Anyone who has bought imported products in Vietnam will know how expensive they are. Whether it’s a German car, Italian ham, French cheese, or clothes manufactured in Spain, trade tariffs and import taxes make these items pricier than they would be overseas.
Thanks to a new trade agreement soon to be signed between the European Union (EU) and Vietnam, in early 2018 this is all set to change. Indeed, according the EU ambassador to Vietnam, Bruno Angelet, thanks to the agreement this country will be breaking new ground.
“With Vietnam what we have is a gold standard text, a new model for a trade agreement between the EU and a middle-income country,” says Angelet. “Vietnam is the first middle-income country that has negotiated such an ambitious trade agreement.”
A Long Time in the Making
The agreement has taken five years to negotiate, but the time spent has resulted in a very comprehensive deal, according to Angelet.
“It will cover 90% of the present trade in goods and services between Vietnam and the EU,” he explains. “The first big impact will be on almost 70% of goods being traded in Vietnam. These will be exempt from import tariffs [almost immediately].”
The rest of the goods and services included in the treaty will be exempt from import tariffs over time. From Vietnam to the EU they will be tariff-free after seven years. And for goods going from the EU to Vietnam, the exemption will come in 10 years.
Says Angelet: “We're giving Vietnam a little more time because it's a less-developed economy.”
Tax and Copyright
Yet the free trade agreement is much more than about customs tariffs.
Some of the negotiations were tricky, due to the different levels of economic development in the EU and Vietnam, explains Angelet.
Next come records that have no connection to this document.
(** * A shallow embedding of the two-phase assembler (assembler.cpp)

    The development follows the whole-buffer implementation,
    [assembler.cpp]: the lexer ([skip_blank], [skip_word], [get_word]), the
    numeric literal parser ([parse_num]), the symbol table lookup
    ([parse_constant]), the encoder ([parse_reg], [parse_instruction]) and
    the driver ([main]).  The comment pre-pass of the older line-based
    implementation, [assembler_apr7.cpp], is embedded next to it.

    Conventions of the embedding:
    - a [char*] cursor is the list of characters from the cursor on; the end
      of the list stands for the terminating NUL, and a NUL inside the list
      ends every C-string loop the way it does in the source.  The buffer
      of [read_entire_file] is taken to be followed by a NUL (the source
      stores none);
    - a [SubString] (pointer and length) is the list of the characters it
      views.  The only read the source makes outside a view is
      [num_str[0]] on an empty view, which the driver only produces at the
      terminating NUL; the embedding reads NUL there;
    - [uint32_t], [int32_t], [uint16_t] and [uint8_t] values are integers
      of [Z] with the wrap-around written out ([u32], [i32], [u16], [u8]);
      [char] is signed and [unsigned long] has 64 bits;
    - [asm_assert] exiting the process, a failing [assert] (assertions are
      compiled in), and a store outside [rom_data] are results of the
      [outcome] type; what the
      process writes on standard output is kept in the [Exit1] result only
      (the line number and the message). *)

From Stdlib Require Import ZArith Ascii String Bool Lia List.
Import ListNotations.

Local Open Scope Z_scope.
Lemma update_counts_group acts gid :
  filter (fun c => uc_goal_id c =? gid) (update_counts acts)
  = match filter (fun a => a_goal_id a =? gid) acts with
    | [] => []
    | a :: r => [mkUpdateCount gid (Z.of_nat (List.length (a :: r)))]
    end.
Proof.
  induction acts as [|a acts IH] using rev_ind; [reflexivity|].
  rewrite update_counts_snoc, count_add_filter, IH, filter_app. simpl.
  destruct (a_goal_id a =? gid) eqn:E.
  - apply Z.eqb_eq in E.
    destruct (filter _ acts) as [|x r]; simpl; [now rewrite E|].
    rewrite length_app. simpl. do 2 f_equal. lia.
  - rewrite app_nil_r. reflexivity.
Qed.

(** The query of [list_public_goals], read off table by table. *)
Lemma list_public_goals_eq st :
  schema_ok st ->
  list_public_goals st
  = List.map (fun g => mkPublicGoal g (u_name (owner_of st g))
                         (u_role (owner_of st g))
                         (Z.of_nat (List.length (activities_of st (g_id g)))))
      (Sql.order_by_desc g_last_updated
         (filter (fun g => String.eqb (g_visibility g) "public") (goals st))).
Proof.
  intros Hok. unfold list_public_goals. cbv zeta.
  rewrite (SqlFacts.inner_join_unique _ (owner_of st))
    by (intros g Hg; apply (owner_of_row st g Hok Hg)).
  rewrite (SqlFacts.left_join_unique _
             (fun gu => match activities_of st (g_id (fst gu)) with
                        | [] => None
                        | a :: r =>
                            Some (mkUpdateCount (g_id (fst gu))
                                    (Z.of_nat (List.length (a :: r))))
                        end)).
  2:{ intros gu _. unfold activities_of. rewrite update_counts_group.
      destruct (filter _ (activities st)); reflexivity. }
  rewrite map_map, where_one.
  rewrite <- (SqlFacts.map_filter
                (fun g => (g, owner_of st g,
                           match activities_of st (g_id (fst (g, owner_of st g)))
                           with
                           | [] => None
                           | a :: r =>
                               Some (mkUpdateCount
                                       (g_id (fst (g, owner_of st g)))
                                       (Z.of_nat (List.length (a :: r))))
                           end))
                (fun r => String.eqb (g_visibility (fst (fst r))) "public")).
  rewrite <- (SqlFacts.map_order_by_desc _
                (fun r => g_last_updated (fst (fst r)))).
  rewrite map_map. cbn [fst snd]. apply map_ext. intros g. f_equal.
  destruct (activities_of st (g_id g)); reflexivity.
Qed.
Inductive Command : Type :=
| GetCommand (Key : string)
| PutCommand (Item : Obj)
| UpdateCommand (Key : string) (UpdateExpression : list (string * Value))
                (ConditionExpression : option Expr)
| DeleteCommand (Key : Value)
| QueryCommand (IndexName : option string) (KeyConditionExpression : option KeyCondition)
               (ExpressionAttributeValues : Obj)
| ScanCommand (FilterExpression : Expr).

(** The response object: [response.Item], [response.Items]. *)
Record Response : Type := { Item : option Obj; Items : option (list Obj) }.

Definition no_output : Response := {| Item := None; Items := None |}.

(** The error of a conditional write whose condition does not hold, as
    the client the source imports (AWS SDK for JavaScript, version 3)
    throws it: the exception is identified by its [name] and has no
    property [code]. *)
Definition ConditionalCheckFailedException : Exn :=
  {| name := "ConditionalCheckFailedException"; code := None |}.

(** A request the table rejects: no key, no index, a placeholder without
    value, a value that no expression uses. *)
Definition ValidationException : Exn :=
  {| name := "ValidationException"; code := None |}.

(** Undefined properties are not stored. *)
Definition marshall (o : Obj) : Obj :=
  List.filter (fun kv => negb (is_undefined (snd kv))) o.

(** [SET a = :v, ...] applied left to right. *)
Definition apply_sets (sets : list (string * Value)) (item : Obj) : Obj :=
  fold_left (fun it kv => obj_set (fst kv) (snd kv) it) sets item.

(** All items of the table. *)
Definition items (t : gmap string Obj) : list Obj := (map_to_list t).*2.

(** One command against the table. The primary key is the string
    attribute [sessionId]. An update of a missing key creates the item
    from the key and the assignments; its condition, if any, is evaluated
    on the stored item and fails when there is none. A query is validated
    before it is run: it names an index and a key condition, every value
    it sends is used by the key condition, and every placeholder has a
    value. The refusal of an empty key string is not modelled; the
    properties below are read for non-empty ids ([wf_table]). *)
Definition exec (c : Command) (t : gmap string Obj)
  : Outcome Response * gmap string Obj :=
  match c with
  | GetCommand k => (Return {| Item := t !! k; Items := None |}, t)
  | PutCommand item =>
      match obj_get item "sessionId" with
      | VStr k => (Return no_output, <[k := marshall item]> t)
      | _ => (Throw ValidationException, t)
      end
  | UpdateCommand k sets cond =>
      let holds :=
        match cond with
        | None => true
        | Some e => eval e (default [] (t !! k))
        end in
      if holds
      then (Return no_output,
            <[k := apply_sets sets (default [("sessionId", VStr k)] (t !! k))]> t)
      else (Throw ConditionalCheckFailedException, t)
  | DeleteCommand key =>
      match key with
      | VStr k => (Return no_output, delete k t)
      | _ => (Throw ValidationException, t)
      end
  | QueryCommand idx kc values =>
      match idx, kc with
      | Some _, Some k =>
          if all_used values k then
            match substitute values k with
            | Some e =>
                (Return {| Item := None;
                           Items := Some (List.filter (eval e) (items t)) |}, t)
            | None => (Throw ValidationException, t)
            end
          else (Throw ValidationException, t)
      | _, _ => (Throw ValidationException, t)
      end
  | ScanCommand e =>
      (Return {| Item := None; Items := Some (List.filter (eval e) (items t)) |}, t)
  end.

(** The backend as the process sees it: the table, the failures the
    next commands will meet (network, throttling; [None] or an exhausted
    list is a command that goes through) and the commands sent so far. *)
Record World : Type :=
  { table : gmap string Obj;
    faults : list (option Exn);
    log : list Command }.

Definition M (A : Type) : Type := World -> Outcome A * World.

#[global] Instance M_ret : MRet M := fun A a w => (Return a, w).

#[global] Instance M_bind : MBind M := fun A B k m w =>
  match m w with
  | (Return a, w') => k a w'
  | (Throw e, w') => (Throw e, w')
  end.

Definition throw {A} (e : Exn) : M A := fun w => (Throw e, w).

Definition lift {A} (o : Outcome A) : M A := fun w => (o, w).

(** [try { body } catch (error) { handler }]. *)
Definition try_catch {A} (body : M A) (handler : Exn -> M A) : M A := fun w =>
  match body w with
  | (Return a, w') => (Return a, w')
  | (Throw e, w') => handler e w'
  end.

(** The failure waiting for the next command, if any. *)
Definition next_fault (w : World) : option Exn :=
  match faults w with
  | Some e :: _ => Some e
  | _ => None
  end.

(** [await docClient.send(c)]. *)
Definition send (c : Command) : M Response := fun w =>
  let sent t := {| table := t; faults := tail (faults w); log := log w ++ [c] |} in
  match next_fault w with
  | Some e => (Throw e, sent (table w))
  | None => let r := exec c (table w) in (fst r, sent (snd r))
  end.

(** [for (const x of l) { await body(x) }]. *)
Fixpoint for_each {A} (l : list A) (body : A -> M unit) : M unit :=
  match l with
  | [] => mret tt
  | x :: l' => _ ← body x; for_each l' body
  end.

(** [l.filter(p)] for a callback that may throw. *)
Fixpoint filter_array (p : Obj -> Outcome bool) (l : list Obj) : Outcome (list Obj) :=
  match l with
  | [] => Return []
  | x :: l' =>
      bind_outcome (p x) (fun keep =>
      bind_outcome (filter_array p l') (fun rest =>
      Return (if keep then x :: rest else rest)))
  end.

(** ** The types of [./types.js] *)

(** Modelled from the spec: [types.ts] is not among the sources. The
    status enumeration of section 4.2; the source names only [RUNNING]. *)
Inductive SessionStatus : Type := PENDING | RUNNING | COMPLETED | FAILED | CANCELLED.

(** Modelled from the spec: the string a status is stored as (the table
    declares [status] with attribute type [S]); taken to be its name. *)
Definition status_str (s : SessionStatus) : string :=
  match s with
  | PENDING => "PENDING"
  | RUNNING => "RUNNING"
  | COMPLETED => "COMPLETED"
  | FAILED => "FAILED"
  | CANCELLED => "CANCELLED"
  end.

(** Modelled from the spec: [PersistedSessionState] of [types.ts] embeds
    one [SessionMetadata] under [metadata], next to the opaque payloads
    (section 3). The metadata is kept as the object the source spreads. *)
Record PersistedSessionState : Type :=
  { metadata : Obj;
    thetaState : Value;
    context : Value;
    error : Value }.

(** Modelled from the spec: the fields of a [SessionMetadata] object
    (section 3). *)
Definition SessionMetadata_fields : list string :=
  ["sessionId"; "userId"; "guildId"; "channelId"; "status";
   "startTime"; "lastUpdateTime"; "expiresAt"].

(** Modelled from the spec: [SaveStateOptions] of [types.ts], the two
    options [saveState] reads. *)
Record SaveStateOptions : Type :=
  { ttl : option Z;
    includeError : bool }.

(** Modelled from the spec: [PendingSessionsFilter] of [types.ts], the
    four fields [getPendingSessions] reads. *)
Record PendingSessionsFilter : Type :=
  { userId : option string;
    guildId : option string;
    channelId : option string;
    status : option SessionStatus }.

(** Modelled from the spec: [RestoredSession] of [types.ts]. [state] is
    the stored item itself, cast by the source without conversion. *)
Record RestoredSession : Type :=
  { state : Obj;
    resumable : bool;
    elapsed : Number }.

(** ** Arithmetic on timestamps *)

Definition num_sub (a b : Number) : Number :=
  match a, b with Fin x, Fin y => Fin (x - y) | _, _ => NaN end.

Definition num_mul (a b : Number) : Number :=
  match a, b with Fin x, Fin y => Fin (x * y) | _, _ => NaN end.

(** [a > b]; false as soon as one side is [NaN]. *)
Definition num_gt (a b : Number) : bool :=
  match a, b with Fin x, Fin y => Z.ltb y x | _, _ => false end.

(** ** The session manager *)

Definition DEFAULT_TTL_SECONDS : Z := 60 * 60.

(** [state.metadata.k] on a stored item. *)
Definition metadata_field (state : Obj) (k : string) : Outcome Value :=
  bind_outcome (prop (VObj state) "metadata") (fun m => prop m k).

(** [deleteSession]. The key is a value: [cleanupExpiredSessions]
    passes on whatever the scanned item holds under [sessionId]. *)
Definition deleteSession (sessionId : Value) : M unit :=
  _ ← send (DeleteCommand sessionId); mret tt.

(** [saveState]. The item that is put has the metadata spread at its
    top level, next to [thetaState], [context] and [error]. *)
Definition saveState (now : Z) (sessionId : string) (st : PersistedSessionState)
    (options : SaveStateOptions) : M unit :=
  let ttl := default DEFAULT_TTL_SECONDS (ttl options) in
  let expiresAt := now / 1000 + ttl in
  let metadata :=
    obj_set "expiresAt" (VNum expiresAt)
      (obj_set "lastUpdateTime" (VNum now)
        (obj_set "sessionId" (VStr sessionId) (metadata st))) in
  _ ← send (PutCommand
        (obj_set "error" (if includeError options then error st else VUndefined)
          (obj_set "context" (context st)
            (obj_set "thetaState" (thetaState st) metadata))));
  mret tt.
Creating a level playing field, and protecting local products was one tricky area, as was ensuring that Vietnam will not suffer when it eliminates import duties, such as that on cars.
“This is a big commitment and a big engagement from Vietnam. It will trigger a loss of fiscal revenue on the import duties side,” he says. “Of course the deal will generate economic growth, so it will be compensated by fiscal revenue elsewhere. [To help with this] we are also providing the Vietnamese government technical assistance on increasing fiscal revenue, but in a smart way. We want to make sure that what European importers gain is not lost by Vietnam.
“We have a programme and the finances to help Vietnam design new fiscal policies, to get new fiscal revenue. Not just taxation, but a better control on what should come in. And we will help them to design something smart which will compensate for what they will lose.”
In additional, regional products such as Phu Quoc pepper or coffee from Buon Me Thuot will now gain legal protection as part of the deal. This means, says Angelet, that “any other company from another country that copies or pirates Vietnamese brands will be prosecuted legally and will not have entrance in the European Market.”
One reason for the agreement’s importance is that Vietnam is no longer regarded as a developing country — it is instead classified in the middle-income bracket. As a result, says Angelet, “this year Vietnam will lose access to all the aid funding from the World Bank.”
This change in income status also affects Vietnam’s trading partnership with the EU.
“Our preferential systems [for developing countries] will disappear also,” he adds. “So, what we are doing with the free trade agreement is that when [Vietnam] loses their preferential system, they can move into a new system that will encourage and spur on exports to the European Market.”
The long-term effects of the trade agreement have yet to be seen, but one thing that’s clear is that a whole new market will be opening up for citizens of the EU and Vietnam.
However, the people who will really benefit will be the consumer. In Europe, imported Vietnamese products will continue to be cheap. And in Vietnam, all those ingredients that make up non-Vietnamese cuisine, or indeed anything manufactured in Europe will suddenly become more affordable.